+++ Dataset

(** ** Deadlines *)

(** The hack ends, at the first time of the series that is after the old
    deadline. *)
Lemma hack_correct t next b0 fuel :
  (0 < interval t)%Z -> mono next = None -> 0 < fuel ->
  (wall (deadline t) - wall next < (Z.of_nat fuel - 1) * interval t)%Z ->
  exists next' b, while fuel (hack_body t) (next, b0) = Ret (next', b) /\ mono next' = None /\
    (wall (deadline t) < wall next')%Z /\ (wall next <= wall next')%Z /\
    (interval t | wall next' - wall next)%Z /\
    (wall next < wall next' -> wall next' - interval t <= wall (deadline t))%Z /\
    (b = b0 \/ b = true).
Proof.
  intros Hi. revert next b0. induction fuel as [|fuel IH]; intros next b0 Hm H0 Hf; [lia|].
  cbn [while]. unfold hack_body at 2. rewrite Before_nomono_r by done.
  destruct (Z.ltb_spec (wall (deadline t)) (wall next)) as [Hlt|Hge]; simpl negb; cbv iota;
    rewrite bind_ret.
  - exists next, b0. split_and!; [done|done|done|lia| |lia|by left].
    rewrite Z.sub_diag. apply Z.divide_0_r.
  - destruct (IH (Add next (interval t)) true) as (n' & b & -> & Hm' & Hlt & Hle & Hd & Hl & Hb);
      [unfold Add; simpl; by rewrite Hm|nia|rewrite wall_Add; lia|].
    rewrite wall_Add in Hle, Hd, Hl. exists n', b.
    split_and!; [done|done|done|lia| | |right; tauto].
    + replace (wall n' - wall next)%Z with (wall n' - (wall next + interval t) + interval t)%Z by lia.
      by apply Z.divide_add_r; [|exists 1%Z; lia].
    + intros _. destruct (decide (wall next + interval t < wall n')%Z); [by apply Hl|].
      assert (wall n' = wall next + interval t)%Z by lia. lia.
Qed.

++++++

▶ What to do
Search the listing for the string "while". Copy each line where it turns up.

▶ Written reply
  exists next' b, while fuel (hack_body t) (next, b0) = Ret (next', b) /\ mono next' = None /\
  cbn [while]. unfold hack_body at 2. rewrite Before_nomono_r by done.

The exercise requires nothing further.